Le résidu qu’on trouve dans la cornue est plus ou moins abondant, selon que le succin qu’on a employé est plus ou moins pur. C’est une terre unie au phlogistique : celui-ci y tient si fort, que la calcination la plus long-tems continuée ne sauroit l’en dégager, & qu’il détonne encore avec le nitre. On trouve dans cette terre quelques vestiges de fer que l’aiman en sépare, & quelquefois un peu de sel marin, surtout lorsqu’on a employé du succin puisé dans la mer.

Il nous reste à parler de l’emploi que l’on fait en médecine de cette substance & de ses différens produits, comme sa teinture, son huile & son sel essentiel. On fait entrer le succin préparé, c’est-à-dire réduit en poudre très-subtile dans les différentes compositions antispasmodiques & nervines ; on l’emploie même seul pour arrêter les gonorrhées & les hémorrhagies. Sa teinture, par sa vertu antispasmodique & nervine, convient dans les maladies hipocondriaques & hystériques, & quelquefois dans les maladies convulsives, surtout dans les personnes d’un tempérament lâche & humide.

Le sel de succin bien purifié est rangé parmi les remedes céphaliques, détersifs, balsamiques, antiseptiques & antispasmodiques. Il agit par la voie des urines ; & joint à petite dose aux diaphorétiques & aux purgatifs, il en augmente la vertu ; combiné avec l’esprit volatil de corne de cerf, il forme un sel qu’on conserve en liqueur sous le nom de liqueur de corne de cerf succinée, qu’on emploie avec le plus grand succès à la suite des remedes apéritifs pour redonner aux parties le ton qu’elles ont perdu.

L’huile de succin est âcre, balsamique, vulnéraire, diaphorétique, emménagogue & antispasmodique ; on l’emploie avec succès dans les vieux ulceres & dans les maladies de convulsions.

Usage médicinaux du succin. L’huile de succin blanche, & celle qu’on retire de l’huile noire par la rectification, sont regardées comme spécifiques contre les affections spasmodiques, & principalement contre la passion hystérique. Elles sont très-recommandées encore contre les maladies du système nerveux & du cerveau, telles que la paralysie, l’apoplexie, &c. On l’ordonne communément par gouttes, & la dose la plus haute n’excede guere sept à huit gouttes. Il n’y a point d’inconvéniens à augmenter considérablement cette dose, à donner cette huile à un demi-gros, & même à un gros & davantage, si on l’unit à un jaune-d’œuf ou à du sucre en poudre. Voyez oleo-saccharum. Outre l’usage intérieur dont nous venons de parler, on l’emploie encore extérieurement contre les mêmes maladies, on en frotte les tempes, le dessous du nez, la nuque, l’épine du dos, dans les maladies nerveuses & convulsives, dans l’apoplexie, la paralysie, &c.

Dans les paroxismes des vapeurs hystériques, on en applique sous les narines, on en fait flairer un flacon, & on en fait encore un usage fort singulier & vraissemblablement fort inutile, qui est d’en frotter le pubis & la vulve, & même d’introduire dans le vagin des pessaires qui en soient imbibés.
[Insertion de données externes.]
(* ===== verification/RopeReading.v ===== *)
(** * Reading a rope by bytes and by lines

    What a rope of built chunks hands out over a range: its bytes, the lines
    between its newlines, and the offsets at which lines start. *)

From S2P Require Import Prelude Text Bitmap Select Utf8 Summary Chunk ChunkBits ChunkOk ChunkPoints ChunkClip ChunkSummary ChunkLongest Rope RopeOk RopeSeek RopeConv RopeClip RopeSlice RopeProps RopeChunks RopeIter RopeRanges RopeLines RopeLinesOk RopeMoves.

(** ** Sequences of line movements, on chunks and on texts *)

Inductive LineMove := NextLine | PrevLine.

Fixpoint move_lines (ms : list LineMove) (c : Chunks) : option (list bool * Chunks) :=
  match ms with
  | [] => Some ([], c)
  | m :: ms =>
      '(found, c) ← match m with NextLine => next_line c | PrevLine => prev_line c end;
      '(others, c) ← move_lines ms c; Some (found :: others, c)
  end.
Fixpoint move_text (t : Text) (s e : nat) (ms : list LineMove) (o : nat) : list bool * nat :=
  match ms with
  | [] => ([], o)
  | m :: ms =>
      let p := match m with NextLine => next_place t e o | PrevLine => prev_place t s o end in
      let q := move_text t s e ms p.2 in (p.1 :: q.1, q.2)
  end.

Section reading.
Context (MAX_BASE : nat) (HMAX : 8 ≤ MAX_BASE ≤ 128).
Context (ts : list Text) (Hok : Forall (text_ok MAX_BASE) ts) (Hbal : balanced MAX_BASE ts) (Hfits : fits32 (concat ts)).
Abbreviation whole := (concat ts).
Abbreviation lined := (lined ts).

Lemma move_lines_ok ms c a b s e o : lined c a b s e o →
  ∃ c' a' b', move_lines ms c = Some ((move_text whole s e ms o).1, c') ∧ lined c' a' b' s e (move_text whole s e ms o).2.
Proof using All.
  revert c a b o. induction ms as [|m ms IH]; intros c a b o Hl; [by exists c, a, b|]. cbn [move_lines move_text fst snd].
  destruct m.
  - destruct (next_line_ok MAX_BASE HMAX ts Hok Hbal Hfits c a b s e o Hl) as (c1 & a1 & b1 & -> & H1). cbn [mbind option_bind].
    destruct (IH _ _ _ _ H1) as (c2 & a2 & b2 & -> & H2). by exists c2, a2, b2.
  - destruct (prev_line_ok MAX_BASE HMAX ts Hok Hbal Hfits c a b s e o Hl) as (c1 & a1 & b1 & -> & H1). cbn [mbind option_bind].
    destruct (IH _ _ _ _ H1) as (c2 & a2 & b2 & -> & H2). by exists c2, a2, b2.
Qed.

Lemma lined_new s e : s ≤ e → is_char_boundary whole s = true → is_char_boundary whole e = true →
  ∃ c a b, chunks_in_range MAX_BASE (rope_of ts) s e = Some c ∧ lined c a b s e s.
Proof using All.
  intros Hse Hs He. destruct (forward_new MAX_BASE HMAX ts Hok Hbal Hfits s e Hse Hs He) as (c & a & b & Hc & [Hcu Hsp Hr Ho Hd Hb [Hp1 Hp2]]).
  assert (ck_range c = (s, e)) as Hrc.
  { unfold chunks_new in Hc. destruct (checked_sub _ _); cbn [mbind option_bind] in Hc; [|done]. repeat case_match; try done; by injection Hc as <-. }
  exists c, a, b. split; [exact Hc|]. split; [by split|done|done|done|lia|by split_and!|]. split; [done|]. destruct b; [done|by left].
Qed.

(** The chunks after a movement are those of the rest of the range. *)
Lemma lined_rest c a b s e o : lined c a b s e o → ∃ l, collect_chunks c = Some l ∧ concat l = drop o (take e whole).
Proof using All.
  intros Hl. destruct (Nat.lt_ge_cases o e) as [Hlt|Hge].
  - pose proof (lined_forward ts c a b s e o Hl Hlt) as Hf. destruct (forward_run MAX_BASE HMAX ts Hok Hbal Hfits (length b) c a b o e) as (l & Hp & Hcat & Hrun); [done|done|].
    exists l. split; [|done]. apply collect_pieces. intros B R f x. apply Hrun. by eapply chunks_fuel_forward.
  - exists []. split; [|symmetry; apply drop_ge; rewrite length_take; lia]. unfold collect_chunks, chunks_fuel. cbn [for_chunks].
    by rewrite (lined_end ts c a b s e o Hl Hge).
Qed.

Lemma bytes_forward_new s e : s ≤ e ≤ length whole →
  ∃ l, collect_bytes (S (S (length ts))) (bytes_new (rope_of ts) s e false) = Some l ∧ concat l = drop s (take e whole).
Proof using All.
  intros Hse. destruct (seek_strict MAX_BASE HMAX ts Hok Hbal Hfits s ltac:(lia)) as (a & b & E & Hsk & Hr1 & Hr2). unfold bytes_new. rewrite Hsk.
  destruct (collect_bytes_forward MAX_BASE HMAX ts Hok Hbal Hfits (S (S (length ts))) (AtChunk (rope_of a) (rope_of b)) a b s e) as (l & Hl & Hcat); [done|done|destruct b; [done|lia]| |].
  - rewrite E, length_app. lia.
  - exists l. split; [done|]. by rewrite Nat.max_l in Hcat.
Qed.
Lemma bytes_backward_new s e : s ≤ e ≤ length whole →
  ∃ l, collect_bytes (S (S (length ts))) (bytes_new (rope_of ts) s e true) = Some l ∧ concat (rev l) = drop s (take e whole).
Proof using All.
  intros Hse. destruct (decide (ts = [])) as [Ets|Hne].
  { exists []. rewrite Ets in Hse |- *. cbn in Hse. assert (e = 0 ∧ s = 0) as [-> ->] by lia. done. }
  destruct (seek_strict_left MAX_BASE HMAX ts Hok Hbal Hfits e ltac:(lia) Hne) as (a & t & b & E & Hsk & Hr & Ha). unfold bytes_new. rewrite Hsk.
  destruct (collect_bytes_backward MAX_BASE HMAX ts Hok Hbal Hfits (S (S (length ts))) (AtChunk (rope_of a) (rope_of (t :: b))) a t b s e) as (l & Hl & Hcat); [done|done|done| |].
  - rewrite E, length_app. cbn. lia.
  - exists l. split; [done|]. by rewrite Nat.min_l in Hcat by lia.
Qed.
End reading.

(** ** Claims *)

Section claims.
Context (MAX_BASE : nat) (HMAX : 8 ≤ MAX_BASE ≤ 128) (NUM_CHUNKS : nat).

(** C28: Over any range of bytes, [Bytes] yields the bytes of the range, as slices
    of chunks from the front or from the back, and as a reader into buffers of
    any sizes, which gets the bytes (reversed ones from the back) and then
    nothing; between character boundaries [Lines] yields the lines of the range
    split at its newlines, however chunks cut them, in either order. *)
Theorem bytes_and_lines_of_range r t s e : built MAX_BASE NUM_CHUNKS r t → s ≤ e ≤ length t →
  (∃ l, collect_bytes (S (S (length r))) (bytes_in_range r s e) = Some l ∧ concat l = drop s (take e t)) ∧
  (∃ l, collect_bytes (S (S (length r))) (reversed_bytes_in_range r s e) = Some l ∧ concat (rev l) = drop s (take e t)) ∧
  (∀ size fuel, (∀ i, 0 < size i) → e - s < fuel →
     read_all fuel size (bytes_in_range r s e) = Some (drop s (take e t)) ∧
     read_all fuel size (reversed_bytes_in_range r s e) = Some (rev (drop s (take e t)))) ∧
  (is_char_boundary t s = true → is_char_boundary t e = true → ∀ fuel, S (e - s) < fuel →
     (c ← chunks_in_range MAX_BASE r s e; collect_lines fuel (lines_of c)) = Some (split_newline (drop s (take e t))) ∧
     (c ← reversed_chunks_in_range MAX_BASE r s e; collect_lines fuel (lines_of c)) = Some (rev (split_newline (drop s (take e t))))).
Proof using HMAX.
  intros H Hse. destruct (built_represents MAX_BASE HMAX NUM_CHUNKS r t H) as [(ts & [-> Hok Hbal] & ->) Hf]. unfold rope_of at 1 3. rewrite length_fmap.
  split; [by apply (bytes_forward_new MAX_BASE HMAX)|]. split; [by apply (bytes_backward_new MAX_BASE HMAX)|]. split.
  - intros size fuel Hsize Hfuel.
    split; [exact (read_all_ok MAX_BASE HMAX ts Hok Hbal Hf fuel size _ s e false (reading_new MAX_BASE HMAX ts Hok Hbal Hf s e false Hse) Hsize Hfuel)|].
    exact (read_all_ok MAX_BASE HMAX ts Hok Hbal Hf fuel size _ s e true (reading_new MAX_BASE HMAX ts Hok Hbal Hf s e true Hse) Hsize Hfuel).
  - intros Hs He fuel Hfuel. split.
    + destruct (forward_new MAX_BASE HMAX ts Hok Hbal Hf s e ltac:(lia) Hs He) as (c & a & b & Hc & Hfw). unfold chunks_in_range. rewrite Hc. cbn [mbind option_bind].
      unfold lines_of. rewrite (fw_dir _ _ _ _ _ _ Hfw). apply (collect_forward MAX_BASE HMAX ts Hok Hbal Hf (e - s) c a b s e); [exact Hfw|apply Hse|apply Nat.le_refl|exact Hfuel].
    + destruct (backward_new MAX_BASE HMAX ts Hok Hbal Hf s e ltac:(lia) Hs He) as (c & a & b & Hc & Hbw & _). unfold reversed_chunks_in_range. rewrite Hc. cbn [mbind option_bind].
      unfold lines_of. rewrite (bw_dir _ _ _ _ _ _ Hbw). apply (collect_backward MAX_BASE HMAX ts Hok Hbal Hf (e - s) c a b s e); [exact Hbw|apply Hse|apply Nat.le_refl|exact Hfuel].
Qed.

(** C29: Any sequence of [next_line] and [prev_line] on the chunks of a range
    succeeds and goes where the text says: to the byte after the next newline
    of the range or else its end, to the start of the line that ends before the
    offset or else the start of the range, answering whether a line started
    there; the chunks that follow are the rest of the range. *)
Theorem line_moves_follow_text r t s e : built MAX_BASE NUM_CHUNKS r t → s ≤ e → is_char_boundary t s = true → is_char_boundary t e = true →
  ∃ c, chunks_in_range MAX_BASE r s e = Some c ∧ ∀ ms, ∃ c' l,
    move_lines ms c = Some ((move_text t s e ms s).1, c') ∧ ck_offset c' = (move_text t s e ms s).2 ∧
    collect_chunks c' = Some l ∧ concat l = drop (move_text t s e ms s).2 (take e t).
Proof using HMAX.
  intros H Hse Hs He. destruct (built_represents MAX_BASE HMAX NUM_CHUNKS r t H) as [(ts & [-> Hok Hbal] & ->) Hf].
  destruct (lined_new MAX_BASE HMAX ts Hok Hbal Hf s e Hse Hs He) as (c & a & b & -> & Hl). exists c. split; [done|]. intros ms.
  destruct (move_lines_ok MAX_BASE HMAX ts Hok Hbal Hf ms c a b s e s Hl) as (c' & a' & b' & -> & Hl').
  destruct (lined_rest MAX_BASE HMAX ts Hok Hbal Hf c' a' b' s e _ Hl') as (l & Hc & Hcat). exists c', l. split_and!; [done|apply (li_offset _ _ _ _ _ _ _ Hl')|done|done].
Qed.
End claims.

(** ** Concrete ranges *)

Lemma bytes_and_lines_of_range_witness :
  read_all 40 (λ _, 3) (reversed_bytes_in_range RopeExamples.rope_ex 3 20) = Some (rev (drop 3 (take 20 RopeExamples.text_ex))) ∧
  (c ← chunks_in_range 16 RopeExamples.rope_ex 1 22; collect_lines 40 (lines_of c)) = Some (split_newline (drop 1 (take 22 RopeExamples.text_ex))) ∧
  length (split_newline (drop 1 (take 22 RopeExamples.text_ex))) = 3.
Proof.
  destruct (bytes_and_lines_of_range 16 max16 16 _ _ 3 20 rope_ex_built) as (_ & _ & Hr & _); [vm_compute; lia|].
  destruct (bytes_and_lines_of_range 16 max16 16 _ _ 1 22 rope_ex_built) as (_ & _ & _ & Hl); [vm_compute; lia|].
  split; [refine (proj2 (Hr (λ _, 3) 40 _ _)); lia|]. split; [refine (proj1 (Hl _ _ 40 _)); [vm_compute; reflexivity|vm_compute; reflexivity|lia]|vm_compute; reflexivity].
Defined.

Lemma line_moves_follow_text_witness :
  ∃ c, chunks_in_range 16 RopeExamples.rope_ex 1 22 = Some c ∧ ∃ c', move_lines [NextLine; NextLine; PrevLine; NextLine; NextLine; PrevLine] c = Some ([true; true; true; true; false; true], c') ∧ ck_offset c' = 21.
Proof.
  destruct (line_moves_follow_text 16 max16 16 _ _ 1 22 rope_ex_built) as (c & Hc & Hms); [lia|reflexivity|reflexivity|]. exists c. split; [exact Hc|].
  destruct (Hms [NextLine; NextLine; PrevLine; NextLine; NextLine; PrevLine]) as (c' & l & Hm & Ho & _). exists c'. rewrite Hm, Ho. vm_compute. split; reflexivity.
Defined.

(** ** What the readers do not promise *)

Module ReadingExamples.
(** A reversed iterator that has run out loses its place: the tree cursor stands
    before the first chunk, from where [seek_forward] passes over the whole tree,
    so nothing is left after a seek back into the range. *)
Definition reversed_end : option Chunks :=
  c ← reversed_chunks_in_range 16 RopeExamples.rope_ex 0 21; '(_, c) ← chunks_next c; '(_, c) ← chunks_next c; Some c.
Definition sought : option (option Text) := c ← reversed_end; c ← chunks_seek c 9; '(x, _) ← chunks_next c; Some x.
(** [next] moves the cursor and leaves the range as it was: the reads after it
    count from the old start, and see the same bytes of the next chunk again. *)
Definition mixed : option (Text * Text) :=
  '(_, b) ← bytes_next (bytes_in_range RopeExamples.rope_ex 2 21); '(x, b) ← bytes_read 3 b; '(y, _) ← bytes_read 3 b; Some (x, y).
End ReadingExamples.

Example seek_after_reversed_end : ReadingExamples.sought = Some None.
Proof. vm_compute. reflexivity. Qed.
Example read_after_next : ∃ x, ReadingExamples.mixed = Some (x, x) ∧ length x = 3.
Proof. eexists. vm_compute. split; reflexivity. Qed.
L’esprit & le sel de succin, sont comptés parmi les apéritifs diurétiques les plus efficaces : on croit que la matiere huileuse dont ce sel est empreint, le rend très-propre à déterger & à consolider les ulceres de la vessie & de l’uretre. Cet esprit & ce sel sont encore recommandés contre les maladies des obstructions & en particulier contre la jaunisse : on le vante aussi pour le traitement du scorbut ; la dose commune de l’esprit est d’environ demi-gros jusqu’à un gros, dans une liqueur appropriée. Or en supposant l’esprit de succin comme une liqueur saline à peu-près saturée,

la dose de sel concret correspondante à un gros de liqueur, sera d’environ cinq grains : car une partie de sel de succin demande environ quatorze parties d’eau pour être dissoute ; d’où l’on peut conclure que cette dose vulgaire d’esprit de succin, pourroit être très-considérablement augmentée : car certainement le sel de succin ne sauroit être regardé comme un remede actif. Au reste le sel & l’esprit de succin sont des drogues fort peu employées.

L’usage pharmaceutique le plus ordinaire de l’esprit de succin, c’est d’être employé à la préparation de la liqueur de corne de cerf succinée, qui se fait en mêlant jusqu’au point de saturation de l’esprit de succin & de l’esprit volatil de corne de cerf, ce qui constitue une liqueur saline ou lessive d’un sel ammoniacal fort gras, & que plusieurs auteurs recommandent singulierement comme un excellent remede, dans les maladies convulsives, principalement dans l’asthme, & dans les maladies d’obstructions, dans lesquelles il paroît en effet que ce remede doit très bien faire, & qu’il devroit par conséquent être plus usité parmi nous dans ces cas.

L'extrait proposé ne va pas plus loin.